I then added this one thing: it is also true because we more often than not, demand that our employees fit into our box, confining them to our own definitions of work and expectations. Immediately, a lady in the group voiced her disagreement and stated that she is open to her employees. There was a refusal to admit that sometimes we actually do that, and I am not even saying that it is wrong because I feel that we do need to have that box and those definitions, it's only how big that box can go.

But what I am trying to say that I begin to realise this one thing. I grew up within the teachings of God, my character is built upon through the years in my Christian home, in church, in Sunday School classes, bible study and so on and so forth. My standard and value is really so different from that of my colleagues. And I began to see that from what this person is sharing with us from FranklinCovey, the change is not going to happen in us until and unless there is humility.

The irony of it all is, in the midst of all this, I am also busy preparing for my Introduction to NT: the Gospel of Mark assignments, one of which is about discpleship: the very topic of greatness. Just take a look at Mark 9:33-35.

They came to Capernaum; and when He was in the house, He began to question them, "What were you discussing on the way?" But they kept silent, for on the way they had discussed with one another which of them was the greatest. Sitting down, He called the twelve and said to them, "If anyone wants to be first, he shall be last of all and servant of all.

Here I am in a conference when in the morning I am being told to take on The Greatness Challenge and then in the evening, in my room trying to work on my assignments, I read about The Greatness Dispute. Such irony.

Life is indeed a paradox:

Mark 8:35 35 "For whoever wishes to save his life will lose it, but whoever loses his life for My sake and the gospel's will save it."

Mark 9:35 "If anyone wants to be first, he shall be last of all and servant of all."

Mark 10:43-45 43 "But it is not this way among you, but whoever wishes to become great among you shall be your servant; 44 and whoever wishes to be first among you shall be slave of all. 45 "For even the Son of Man did not come to be served, but to serve, and to give His life a ransom for many."
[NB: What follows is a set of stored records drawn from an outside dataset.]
(* ===== verification/Font.v ===== *)
(** * Font: the bitmap font of character.h

    [character[95][18][9]] of src/src/character.h, row by row: glyph [ord] is
    the picture of ASCII code [0x20 + ord], 18 rows of 9 pixels.  The table is
    split in octets of codes.  The initialiser of the glyph of 'C' has only 17
    rows; C fills the missing one with zeros, which [glyph_row] does for any
    missing row or pixel. *)
From S2P Require Import Prelude.

Definition CHARACTER_WIDTH : Z := 9.
Definition CHARACTER_HEIGHT : Z := 18.

(** A row is written as its list of pixels. *)
Definition glyph : Type := list (list Z).

Definition glyphs_20 : list glyph := [
  (* 0x20 space *)
  [
     [0;0;0;0;0;0;0;0;0];
     [0;0;0;0;0;0;0;0;0];
     [0;0;0;0;0;0;0;0;0];
     [0;0;0;0;0;0;0;0;0];
     [0;0;0;0;0;0;0;0;0];
     [0;0;0;0;0;0;0;0;0];
     [0;0;0;0;0;0;0;0;0];
     [0;0;0;0;0;0;0;0;0];
     [0;0;0;0;0;0;0;0;0];
     [0;0;0;0;0;0;0;0;0];
     [0;0;0;0;0;0;0;0;0];
     [0;0;0;0;0;0;0;0;0];
     [0;0;0;0;0;0;0;0;0];
     [0;0;0;0;0;0;0;0;0];
     [0;0;0;0;0;0;0;0;0];
     [0;0;0;0;0;0;0;0;0];
     [0;0;0;0;0;0;0;0;0];
     [0;0;0;0;0;0;0;0;0] ];
  (* 0x21 ! *)
  [
     [0;0;0;0;0;0;0;0;0];
     [0;0;0;0;0;0;0;0;0];
     [0;0;0;0;0;0;0;0;0];
     [0;0;0;0;0;0;0;0;0];
     [0;1;1;0;0;0;0;0;0];
     [0;1;1;0;0;0;0;0;0];
     [0;1;1;0;0;0;0;0;0];
     [0;1;1;0;0;0;0;0;0];
     [0;1;1;0;0;0;0;0;0];
     [0;1;1;0;0;0;0;0;0];
     [0;1;1;0;0;0;0;0;0];
     [0;0;0;0;0;0;0;0;0];
     [0;1;1;0;0;0;0;0;0];
     [0;1;1;0;0;0;0;0;0];
     [0;0;0;0;0;0;0;0;0];
     [0;0;0;0;0;0;0;0;0];
     [0;0;0;0;0;0;0;0;0];
     [0;0;0;0;0;0;0;0;0] ];
  (* 0x22 double quote *)
  [
     [0;0;0;0;0;0;0;0;0];
     [0;0;0;0;0;0;0;0;0];
     [0;0;0;0;0;0;0;0;0];
     [0;0;0;0;0;0;0;0;0];
     [0;1;1;0;1;1;0;0;0];
     [0;1;1;0;1;1;0;0;0];
     [0;1;1;0;1;1;0;0;0];
     [0;0;0;0;0;0;0;0;0];
     [0;0;0;0;0;0;0;0;0];
     [0;0;0;0;0;0;0;0;0];
     [0;0;0;0;0;0;0;0;0];
     [0;0;0;0;0;0;0;0;0];
     [0;0;0;0;0;0;0;0;0];
     [0;0;0;0;0;0;0;0;0];
     [0;0;0;0;0;0;0;0;0];
     [0;0;0;0;0;0;0;0;0];
     [0;0;0;0;0;0;0;0;0];
     [0;0;0;0;0;0;0;0;0] ];
  (* 0x23 # *)
  [
     [0;0;0;0;0;0;0;0;0];
     [0;0;0;0;0;0;0;0;0];
     [0;0;0;0;0;0;0;0;0];
     [0;0;0;0;0;0;0;0;0];
     [0;0;1;1;0;1;1;0;0];
     [0;0;1;1;0;1;1;1;0];
     [0;1;1;1;1;1;1;1;0];
     [0;0;1;1;0;1;1;0;0];
     [0;0;1;1;0;1;1;0;0];
     [0;1;1;1;1;1;1;1;0];
     [0;1;1;1;1;1;1;1;0];
     [0;0;1;1;0;1;1;0;0];
     [0;0;1;1;0;1;1;0;0];
     [0;0;0;0;0;0;0;0;0];
     [0;0;0;0;0;0;0;0;0];
     [0;0;0;0;0;0;0;0;0];
     [0;0;0;0;0;0;0;0;0];
     [0;0;0;0;0;0;0;0;0] ];
  (* 0x24 $ *)
  [
     [0;0;0;0;0;0;0;0;0];
     [0;0;0;0;0;0;0;0;0];
     [0;0;0;0;0;0;0;0;0];
     [0;0;0;1;1;0;0;0;0];
     [0;0;1;1;1;1;0;0;0];
     [0;1;1;1;1;1;1;0;0];
     [0;1;1;1;1;0;0;0;0];
     [0;1;1;1;1;0;0;0;0];
     [0;0;1;1;1;1;0;0;0];
     [0;0;0;1;1;1;1;0;0];
     [0;0;0;1;1;1;1;0;0];
     [0;1;1;1;1;1;1;0;0];
     [0;0;1;1;1;1;0;0;0];
     [0;0;0;1;1;0;0;0;0];
     [0;0;0;0;0;0;0;0;0];
     [0;0;0;0;0;0;0;0;0];
     [0;0;0;0;0;0;0;0;0];
     [0;0;0;0;0;0;0;0;0] ];
  (* 0x25 % *)
  [
     [0;0;0;0;0;0;0;0;0];
     [0;0;0;0;0;0;0;0;0];
     [0;0;0;0;0;0;0;0;0];
     [0;0;0;0;0;0;0;0;0];
     [0;1;1;1;0;0;1;1;0];
     [1;1;0;1;0;1;1;1;0];
     [1;1;0;1;1;1;1;0;0];
     [0;1;0;1;1;1;1;0;0];
     [0;1;1;1;1;1;1;0;0];
     [0;0;0;1;1;1;0;1;0];
     [0;0;0;1;1;1;0;1;1];
     [0;0;1;1;1;1;0;1;1];
     [0;1;1;0;0;1;1;1;0];
     [0;0;0;0;0;0;0;0;0];
     [0;0;0;0;0;0;0;0;0];
     [0;0;0;0;0;0;0;0;0];
     [0;0;0;0;0;0;0;0;0];
     [0;0;0;0;0;0;0;0;0] ];
  (* 0x26 & *)
  [
     [0;0;0;0;0;0;0;0;0];
     [0;0;0;0;0;0;0;0;0];
     [0;0;0;0;0;0;0;0;0];
     [0;0;0;0;0;0;0;0;0];
     [0;0;1;1;1;0;0;0;0];
     [0;1;1;0;1;1;0;0;0];
     [1;1;0;1;1;0;1;1;0];
     [0;1;1;1;0;0;1;1;0];
     [1;1;1;1;1;0;1;1;0];
     [1;1;0;0;1;1;1;1;0];
     [1;1;0;0;0;1;1;1;0];
     [1;1;0;0;0;1;1;1;0];
     [0;1;1;1;1;1;0;1;1];
     [0;0;0;0;0;0;0;0;0];
     [0;0;0;0;0;0;0;0;0];
     [0;0;0;0;0;0;0;0;0];
     [0;0;0;0;0;0;0;0;0];
     [0;0;0;0;0;0;0;0;0] ];
  (* 0x27 quote *)
  [
     [0;0;0;0;0;0;0;0;0];
     [0;0;0;0;0;0;0;0;0];
     [0;0;0;0;0;0;0;0;0];
     [0;0;0;0;0;0;0;0;0];
     [0;1;1;0;0;0;0;0;0];
     [0;1;1;0;0;0;0;0;0];
     [0;1;1;0;0;0;0;0;0];
     [0;0;0;0;0;0;0;0;0];
     [0;0;0;0;0;0;0;0;0];
     [0;0;0;0;0;0;0;0;0];
     [0;0;0;0;0;0;0;0;0];
     [0;0;0;0;0;0;0;0;0];
     [0;0;0;0;0;0;0;0;0];
     [0;0;0;0;0;0;0;0;0];
     [0;0;0;0;0;0;0;0;0];
     [0;0;0;0;0;0;0;0;0];
     [0;0;0;0;0;0;0;0;0];
     [0;0;0;0;0;0;0;0;0] ]].

Definition glyphs_28 : list glyph := [
  (* 0x28 open parenthesis *)
  [
     [0;0;0;0;0;0;0;0;0];
     [0;0;0;0;0;0;0;0;0];
     [0;0;0;0;0;0;0;0;0];
     [0;0;0;0;0;0;0;0;0];
     [0;0;0;1;1;0;0;0;0];
     [0;0;1;1;0;0;0;0;0];
     [0;0;1;1;0;0;0;0;0];
     [0;1;1;0;0;0;0;0;0];
     [0;1;1;0;0;0;0;0;0];
     [0;1;1;0;0;0;0;0;0];
     [0;1;1;0;0;0;0;0;0];
     [0;1;1;0;0;0;0;0;0];
     [0;1;1;1;0;0;0;0;0];
     [0;0;1;1;0;0;0;0;0];
     [0;0;0;1;1;0;0;0;0];
     [0;0;0;0;0;0;0;0;0];
     [0;0;0;0;0;0;0;0;0];
     [0;0;0;0;0;0;0;0;0] ];
  (* 0x29 close parenthesis *)
  [
     [0;0;0;0;0;0;0;0;0];
     [0;0;0;0;0;0;0;0;0];
     [0;0;0;0;0;0;0;0;0];
     [0;0;0;0;0;0;0;0;0];
     [1;1;0;0;0;0;0;0;0];
     [0;1;1;0;0;0;0;0;0];
     [0;1;1;0;0;0;0;0;0];
     [0;0;1;1;0;0;0;0;0];
     [0;0;1;1;0;0;0;0;0];
     [0;0;1;1;0;0;0;0;0];
     [0;0;1;1;0;0;0;0;0];
     [0;0;1;1;0;0;0;0;0];
     [0;1;1;1;0;0;0;0;0];
     [0;1;1;0;0;0;0;0;0];
     [1;1;0;0;0;0;0;0;0];
     [0;0;0;0;0;0;0;0;0];
     [0;0;0;0;0;0;0;0;0];
     [0;0;0;0;0;0;0;0;0] ];
  (* 0x2a star *)
  [
     [0;0;0;0;0;0;0;0;0];
     [0;0;0;0;0;0;0;0;0];
     [0;0;0;0;0;0;0;0;0];
     [0;0;1;1;0;0;0;0;0];
     [0;0;1;1;0;0;0;0;0];
     [1;1;1;1;1;1;0;0;0];
     [0;0;1;1;0;0;0;0;0];
     [0;1;1;1;1;0;0;0;0];
     [0;1;0;0;1;0;0;0;0];
     [0;0;0;0;0;0;0;0;0];
     [0;0;0;0;0;0;0;0;0];
     [0;0;0;0;0;0;0;0;0];
     [0;0;0;0;0;0;0;0;0];
     [0;0;0;0;0;0;0;0;0];
     [0;0;0;0;0;0;0;0;0];
     [0;0;0;0;0;0;0;0;0];
     [0;0;0;0;0;0;0;0;0];
     [0;0;0;0;0;0;0;0;0] ];
  (* 0x2b + *)
  [
     [0;0;0;0;0;0;0;0;0];
     [0;0;0;0;0;0;0;0;0];
     [0;0;0;0;0;0;0;0;0];
     [0;0;0;0;0;0;0;0;0];
     [0;0;0;0;0;0;0;0;0];
     [0;0;0;0;0;0;0;0;0];
     [0;0;0;0;1;1;0;0;0];
     [0;0;0;0;1;1;0;0;0];
     [0;0;0;0;1;1;0;0;0];
     [0;1;1;1;1;1;1;1;1];
     [0;0;0;0;1;1;0;0;0];
     [0;0;0;0;1;1;0;0;0];
     [0;0;0;0;1;1;0;0;0];
     [0;0;0;0;0;0;0;0;0];
     [0;0;0;0;0;0;0;0;0];
     [0;0;0;0;0;0;0;0;0];
     [0;0;0;0;0;0;0;0;0];
     [0;0;0;0;0;0;0;0;0] ];
  (* 0x2c , *)
  [
     [0;0;0;0;0;0;0;0;0];
     [0;0;0;0;0;0;0;0;0];
     [0;0;0;0;0;0;0;0;0];
     [0;0;0;0;0;0;0;0;0];
     [0;0;0;0;0;0;0;0;0];
     [0;0;0;0;0;0;0;0;0];
     [0;0;0;0;0;0;0;0;0];
     [0;0;0;0;0;0;0;0;0];
     [0;0;0;0;0;0;0;0;0];
     [0;0;0;0;0;0;0;0;0];
     [0;0;0;0;0;0;0;0;0];
     [0;0;0;0;0;0;0;0;0];
     [0;0;1;1;0;0;0;0;0];
     [0;1;1;1;0;0;0;0;0];
     [0;1;1;0;0;0;0;0;0];
     [0;0;0;0;0;0;0;0;0];
     [0;0;0;0;0;0;0;0;0];
     [0;0;0;0;0;0;0;0;0] ];
  (* 0x2d - *)
  [
     [0;0;0;0;0;0;0;0;0];
     [0;0;0;0;0;0;0;0;0];
     [0;0;0;0;0;0;0;0;0];
     [0;0;0;0;0;0;0;0;0];
     [0;0;0;0;0;0;0;0;0];
     [0;0;0;0;0;0;0;0;0];
     [0;0;0;0;0;0;0;0;0];
     [0;0;0;0;0;0;0;0;0];
     [0;1;1;1;1;0;0;0;0];
     [0;1;1;1;1;0;0;0;0];
     [0;0;0;0;0;0;0;0;0];
     [0;0;0;0;0;0;0;0;0];
     [0;0;0;0;0;0;0;0;0];
     [0;0;0;0;0;0;0;0;0];
     [0;0;0;0;0;0;0;0;0];
     [0;0;0;0;0;0;0;0;0];
     [0;0;0;0;0;0;0;0;0];
     [0;0;0;0;0;0;0;0;0] ];
  (* 0x2e . *)
  [
     [0;0;0;0;0;0;0;0;0];
     [0;0;0;0;0;0;0;0;0];
     [0;0;0;0;0;0;0;0;0];
     [0;0;0;0;0;0;0;0;0];
     [0;0;0;0;0;0;0;0;0];
     [0;0;0;0;0;0;0;0;0];
     [0;0;0;0;0;0;0;0;0];
     [0;0;0;0;0;0;0;0;0];
     [0;0;0;0;0;0;0;0;0];
     [0;0;0;0;0;0;0;0;0];
     [0;0;0;0;0;0;0;0;0];
     [0;1;1;0;0;0;0;0;0];
     [0;1;1;0;0;0;0;0;0];
     [0;0;0;0;0;0;0;0;0];
     [0;0;0;0;0;0;0;0;0];
     [0;0;0;0;0;0;0;0;0];
     [0;0;0;0;0;0;0;0;0];
     [0;0;0;0;0;0;0;0;0] ];
  (* 0x2f / *)
  [
     [0;0;0;0;0;0;0;0;0];
     [0;0;0;0;0;0;0;0;0];
     [0;0;0;0;0;0;0;0;0];
     [0;0;0;0;0;0;0;0;0];
     [0;0;0;0;0;1;1;0;0];
     [0;0;0;0;1;1;0;0;0];
     [0;0;0;0;1;1;0;0;0];
     [0;0;0;0;1;1;0;0;0];
     [0;0;0;1;1;0;0;0;0];
     [0;0;0;1;1;0;0;0;0];
     [0;0;0;1;1;0;0;0;0];
     [0;0;1;1;0;0;0;0;0];
     [0;0;1;1;0;0;0;0;0];
     [0;0;1;1;0;0;0;0;0];
     [0;1;1;0;0;0;0;0;0];
     [0;0;0;0;0;0;0;0;0];
     [0;0;0;0;0;0;0;0;0];
     [0;0;0;0;0;0;0;0;0] ]].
Thursday, November 01, 2007

Kuantan Day 1

We hold a management conference once a year - every alternate year locally and the other abroad. This year, it is held in Kuantan. A quiet little town in the east coast. Today we had a team building session - we all were broken into teams and we had to make a kite each. It was quite fun since I have not made a kite before. But the sad thing was that it couldn't fly. In tandem with building teamwork, what would you do if what you have been working together as a team did not work? That was not addressed in our session. When our kite did not fly, we looked dejectedly at the others gloriously flying high. Then we left the beach and that was all. Sad.